If "/etc/init.d/lm_sensors start" doesn't load your module, add its name to /etc/modules.autoload.d/kernel-2.6

Add "lm_sensors" to "default" with /sbin/rc-update anyway.

Good luck, i hope i'm not misleading you too badly.

(t'was my 1st posting, yay! Now i'm off to having a beer)

----------

## microtechno

Hi

thanks for the post harpette it was very usefull and now I have lm_sensors emerged and possibly running.

----------

## harpette

 *microtechno wrote:*   

> Hi
> 
> thanks for the post harpette it was very useful

 

You're quite welcome.

Actually, in my previous post, i should've advised you to see /etc/conf.d/lm_sensors if "/etc/init.d/lm_sensors start" failed to load your module, instead of adding "f71805" to /etc/modules.autoload.d/kernel-2.6

That's the proper way.

Oh and i could've also mentioned:

man modprobe (shortcut: "modprobe -r <module-name>" to unload it)

man lsmod

man rc-update

man tail

etc.

 *microtechno wrote:*   

> and now I have lm_sensors emerged and possibly running.

 

Re: "possibly running", you should now be able to see your fan speed and CPU temperature and other such sensors info, in the applet that you chose on your desktop

----------

## microtechno

I don't mean to Hijack this thread.

I don't have the f71805 module, sensors-detect collects nothing from my laptop.

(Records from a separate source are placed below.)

(** A segment that starts at or below the next expected byte and reaches
    beyond it is delivered at once: the receive buffer grows at least to the
    segment's end, pollers are told, and the segment is answered with an
    acknowledgement that carries the new expected sequence number. *)
Theorem tcp_in_order_delivered (now n p : Z) (hdr : TcpHeader) (payload : Bytes) (offers : bool)
    (c : TcpConnection) :
  state c = Established -> rx_ok n c -> arrival n hdr payload p ->
  p <= n < p + Z.of_nat (length payload) ->
  let '(edge, out, c') := process_segment now hdr payload offers c in
  edge = true /\ (exists n', p + Z.of_nat (length payload) <= n' /\ recv_buffer c' = recv_buffer c ++ slice n n') /\
  exists c1, out = [ack_reply c1 (seq_num hdr)] /\ recv_next c1 = recv_next c'.
Proof.
  intros Hst Hok Harr Hp. unfold process_segment, segment_arrives.
  change (state (set_peer_window (window hdr) c)) with (state c). rewrite Hst.
  set (c0 := if has_flag hdr ACK then _ else _).
  assert (same_rx c c0) as Hx.
  { subst c0. destruct (has_flag hdr ACK); [|done].
    apply (same_rx_trans _ (set_peer_window (window hdr) c)); [done|apply handle_ack_same]. }
  destruct Hx as (E1 & E2 & E3 & E4 & E5).
  assert (rx_ok n c0) as Hok0.
  { destruct Hok as [H1 H2 H3 H4 H5]. split; [by rewrite E1|done|by rewrite E3, E4|by rewrite E4|by rewrite E5]. }
  destruct (receive_spec n p hdr payload c0 Hok0 Harr)
    as (n' & fin & out & c' & -> & (D1 & D2 & D3 & D4 & D5) & Hpr & Hout).
  specialize (Hpr Hp). rewrite Hout by (intros ->; simpl in Hp; lia).
  assert (recv_buffer (if fin then set_state CloseWait c' else c') = recv_buffer c ++ slice n n') as Hb.
  { rewrite <- E2, <- D2. by destruct fin. }
  rewrite Hb. split_and!.
  - change (recv_buffer (set_peer_window (window hdr) c)) with (recv_buffer c). rewrite length_app.
    pose proof (length_slice n n' ltac:(lia)). apply orb_true_iff. left. apply Nat.ltb_lt. lia.
  - by exists n'.
  - exists c'. split; [done|by destruct fin].
Qed.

In the kernel I am unsure of what to add as a module (nothing is the same as my chips).

----------

## didymos

OK, so what is the hardware in the laptop?

----------

## Cyker

In order for sensors-detect to work as it was designed to, you need to compile ALL the lm_sensors drivers (as modules for preference!)

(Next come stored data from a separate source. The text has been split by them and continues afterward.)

Lemma tx_reach_ok sent c :
  tx_reach sent c ->
  exists s a m, tx_ok sent s a m c /\ send_buffer c = drop m sent /\ state c = Established /\ close_pending c = false.
Proof.
  induction 1 as [c Hst Hu Hn Hq Hb Hcp Hw|sent c now data Hr IH Hb
    |sent c now hdr payload offers b Hr IH Hack Hnum Hw Hbm Hnear Hst|sent c now Hr IH Hab].
  - exists 0%nat, 0%nat, 0%nat. split_and!; try done. split; try done; by rewrite Hq.
  - destruct IH as (s & a & m & Htx & Hsb & Hst & Hcp).
    pose proof (send_on_close_pending now data c) as Hcp'.
    pose proof (send_in_turn sent s a m now data c Htx Hsb Hb) as Hs. destruct (send_on now data c) as [out c'].
    destruct Hs as (m' & G1 & G2 & _ & _ & G3). exists s, a, m'. cbn [snd] in *. split_and!; try done; congruence.
  - destruct IH as (s & a & m & Htx & Hsb & Hst0 & Hcp).
    assert (length (send_buffer c) = length sent - m)%nat as Hl by (by rewrite Hsb, length_drop).
    pose proof (tx_order _ _ _ _ _ Htx).
    destruct (process_segment_tx sent s a m now hdr payload offers c b) as (s' & G1 & G2); try done; try lia.
    exists s', (Nat.max a b), m. split_and!; try done; [congruence|].
    by rewrite process_segment_close_pending.
  - destruct IH as (s & a & m & Htx & Hsb & Hst & Hcp).
    destruct (tick_one_spec sent s a m now c Htx Hsb Hst Hcp Hab) as (m' & G1 & G2 & G3 & G4 & _).
    by exists s, a, m'.
Qed.

(** C34: Nothing unacknowledged is lost. On an established connection whose
    sends never overtook waiting bytes (each was made with the send buffer
    empty or the window shut; see send_overtakes_buffer for the others), whose
    peer acknowledges only what was sent, at most a megabyte behind, and which
    the timer has not given up: of everything the application has queued, the
    pieces in the retransmit queue followed by the send buffer are exactly the
    part from some position at or below the first unacknowledged byte; the
    next sequence number is that of the first byte still in the send buffer;
    and what is in flight never exceeds the largest window a header can
    announce. *)
Theorem tcp_unacked_retained (sent : Bytes) (c : TcpConnection) :
  tx_reach sent c ->
  exists s a : nat, (s <= a <= length sent)%nat /\ send_unack c = tq (Z.of_nat a) /\
    concat (map rt_data (retransmit_queue c)) ++ send_buffer c = drop s sent /\
    send_next c = tq (Z.of_nat (length sent - length (send_buffer c))) /\ 0 <= in_flight c <= 65535.
Proof.
  intros Hr. destruct (tx_reach_ok sent c Hr) as (s & a & m & Htx & Hsb & _).
  destruct (tx_span _ _ _ _ _ Htx) as [Hsa _]. rewrite (tx_flight_seq _ _ _ _ _ Htx), Hsb, length_drop.
  destruct Htx as [H1 H2 H3 H4 H5 H6 H7]. exists s, a. split_and!; try done; try lia.
  - by apply rt_chain_bytes.
  - rewrite H2. do 2 f_equal. lia.
Qed.

(** What goes out is the stream. From any state of an established
    connection, the segments of a send and those of a timer tick each carry
    the application's bytes at the position their sequence number stands for;
    a send keeps what is in flight within the window; and a tick with nothing
    in flight and an open congestion window moves waiting bytes out. *)
Theorem tcp_transmits_stream (sent : Bytes) (c : TcpConnection) :
  tx_reach sent c ->
  (forall now data, in_turn c ->
     let '(out, c') := send_on now data c in
     Forall (carries (sent ++ data) c) out /\ in_flight c' <= Z.max (in_flight c) (eff_window c)) /\
  (forall now, tick_aborted (tick_one now c) = false ->
     Forall (carries sent c) (tick_out (tick_one now c)) /\
     (retransmit_queue c = [] -> send_buffer c <> [] -> 0 < cwnd c ->
      (length (send_buffer (tick_conn (tick_one now c))) < length (send_buffer c))%nat)).
Proof.
  intros Hr. destruct (tx_reach_ok sent c Hr) as (s & a & m & Htx & Hsb & Hst & Hcp).
  pose proof (tx_order _ _ _ _ _ Htx) as Ho. split.
  - intros now data Hb.
    pose proof (send_in_turn sent s a m now data c Htx Hsb Hb) as Hs. destruct (send_on now data c) as [out c'].
    by destruct Hs as (m' & _ & _ & G1 & G2 & _).
  - intros now Hab.
    destruct (tick_one_spec sent s a m now c Htx Hsb Hst Hcp Hab) as (m' & G1 & G2 & _ & _ & G3 & G4 & G5).
    split; [done|]. intros Hq Hne Hc. specialize (G5 Hq Hne Hc). pose proof (tx_order _ _ _ _ _ G1).
    rewrite G2, Hsb, !length_drop. lia.
Qed.

(** The bytes of a list as a stream. *)
Definition stream_of (sent : Bytes) (i : Z) : Z := sent !!! Z.to_nat i.

Lemma slice_stream_of sent p len :
  (p + len <= length sent)%nat -> slice (stream_of sent) (Z.of_nat p) (Z.of_nat p + Z.of_nat len) = part sent p len.
Proof.
  intros H. apply list_eq. intros i. unfold slice, part, stream_of. rewrite list_lookup_fmap.
  replace (Z.of_nat p + Z.of_nat len - Z.of_nat p) with (Z.of_nat len) by lia.
  destruct (decide (i < len)%nat) as [Hi|Hi].
  - rewrite lookup_take_lt, lookup_drop by done.
    rewrite (proj2 (lookup_seqZ (Z.of_nat p) (Z.of_nat len) i (Z.of_nat p + Z.of_nat i))) by lia. cbn.
    replace (Z.to_nat (Z.of_nat p + Z.of_nat i)) with (p + i)%nat by lia.
    symmetry. apply list_lookup_lookup_total_lt. lia.
  - rewrite lookup_take_ge by lia. rewrite lookup_seqZ_ge by lia. done.
Qed.

(** The network-layer fields of a connection are machine values. *)
Record addr_ok (c : TcpConnection) : Prop := {
  ad_lport : in_word 16 (local_port c);
  ad_rport : in_word 16 (remote_port c);
  ad_recv : in_word 32 (recv_next c);
  ad_lip : ip_ok (local_ip c);
  ad_rip : ip_ok (remote_ip c) }.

i.e.  just set everything in Hardware Monitoring Support to =m (Except for "Hardware Monitoring Chip debugging messages")

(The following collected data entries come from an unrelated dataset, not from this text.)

Lemma demo_open_reach : tcp_reach demo_open.
Proof. apply (tcp_next demo_syn); [apply (tcp_next demo_listen); [apply demo_listen_reach|]|]; apply do_segment. Qed.

Lemma tcp_table_invariant_witness :
  NoDup (listeners (TCP_CONNECTIONS demo_open)) /\ map state (TCP_CONNECTIONS demo_open) = [Listen; Established].
Proof.
  split; [|by vm_compute]. apply (tcp_table_invariant demo_open demo_open_reach).
Defined.

Lemma tcp_follows_diagram_witness :
  exists c c', TCP_CONNECTIONS demo_syn !! 1%nat = Some c /\ TCP_CONNECTIONS demo_open !! 1%nat = Some c' /\
    ((fresh c' /\ recv_buffer c' = [] /\ send_buffer c' = [] /\ accepted c' = false) \/
     (exists d, d ∈ TCP_CONNECTIONS demo_syn /\ same_address d c' /\ legal (state d) (state c'))).
Proof.
  assert (tcp_reach demo_syn) as Hr by (apply (tcp_next demo_listen); [apply demo_listen_reach|apply do_segment]).
  destruct (TCP_CONNECTIONS demo_syn !! 1%nat) as [c|] eqn:E1; [|by vm_compute in E1].
  destruct (TCP_CONNECTIONS demo_open !! 1%nat) as [c'|] eqn:E2; [|by vm_compute in E2].
  exists c, c'. split; [done|]. split; [done|].
  apply (tcp_follows_diagram demo_syn demo_open c' Hr); [apply do_segment|].
  by apply (list_elem_of_lookup_2 _ 1%nat).
Defined.

(** [accept] on the open table hands the child out, once. *)
Lemma accept_demo :
  let '(r, s) := take_pending_accept 80 demo_open in
  r = Some ([10; 0; 2; 2], 5000) /\ fst (take_pending_accept 80 s) = None.
Proof. vm_compute. done. Qed.

(** A connection as it is entered, a half-open one in particular, is left
    alone by every timer tick: its SYN is not sent again and it is never
    given up. *)
Lemma half_open_never_times_out now c : fresh c -> tick_one now c = mkTick c [] false false.
Proof. by intros (? & ? & ? & ? & ? & ? & ? & ? & ? & ? & -> & [->|[->| ->]]). Qed.

(** The FIN of a close with nothing in flight is not sent again either. *)
Lemma fin_never_resent now c :
  readable_state c = true -> send_buffer c = [] -> retransmit_queue c = [] -> close_pending c = false ->
  let c' := snd (request_close c) in tick_one now c' = mkTick c' [] false false.
Proof.
  intros _ Hb Hq Hp. unfold request_close. rewrite Hb. cbn [snd]. set (st := if is_state CloseWait c then _ else _).
  assert (st = LastAck \/ st = FinWait1) as Hst by (subst st; destruct (is_state CloseWait c); tauto).
  unfold tick_one, is_state. cbn [state set_state]. 
  rewrite bool_decide_eq_false_2 by (destruct Hst as [->| ->]; done).
  replace (timed_state st) with true by (destruct Hst as [->| ->]; done). cbn [negb].
  unfold tick_retransmit. cbn [retransmit_queue set_state]. rewrite Hq.
  unfold tick_send. cbn [send_buffer set_state]. rewrite Hb.
  unfold tick_close. cbn [send_buffer close_pending set_state]. by rewrite Hb, Hp.
Qed.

then make modules && make modules_install and run sensors-detect again and it'll try all the drivers and say which ones worked  :Smile: 

NB: In case you're worried about adding every lm_sensors module, be assured that there are no major issues - They do not take up much disk space, and will be only be loaded if sensors-detect finds the corresponding sensor (and subsequently adds the module to its load list).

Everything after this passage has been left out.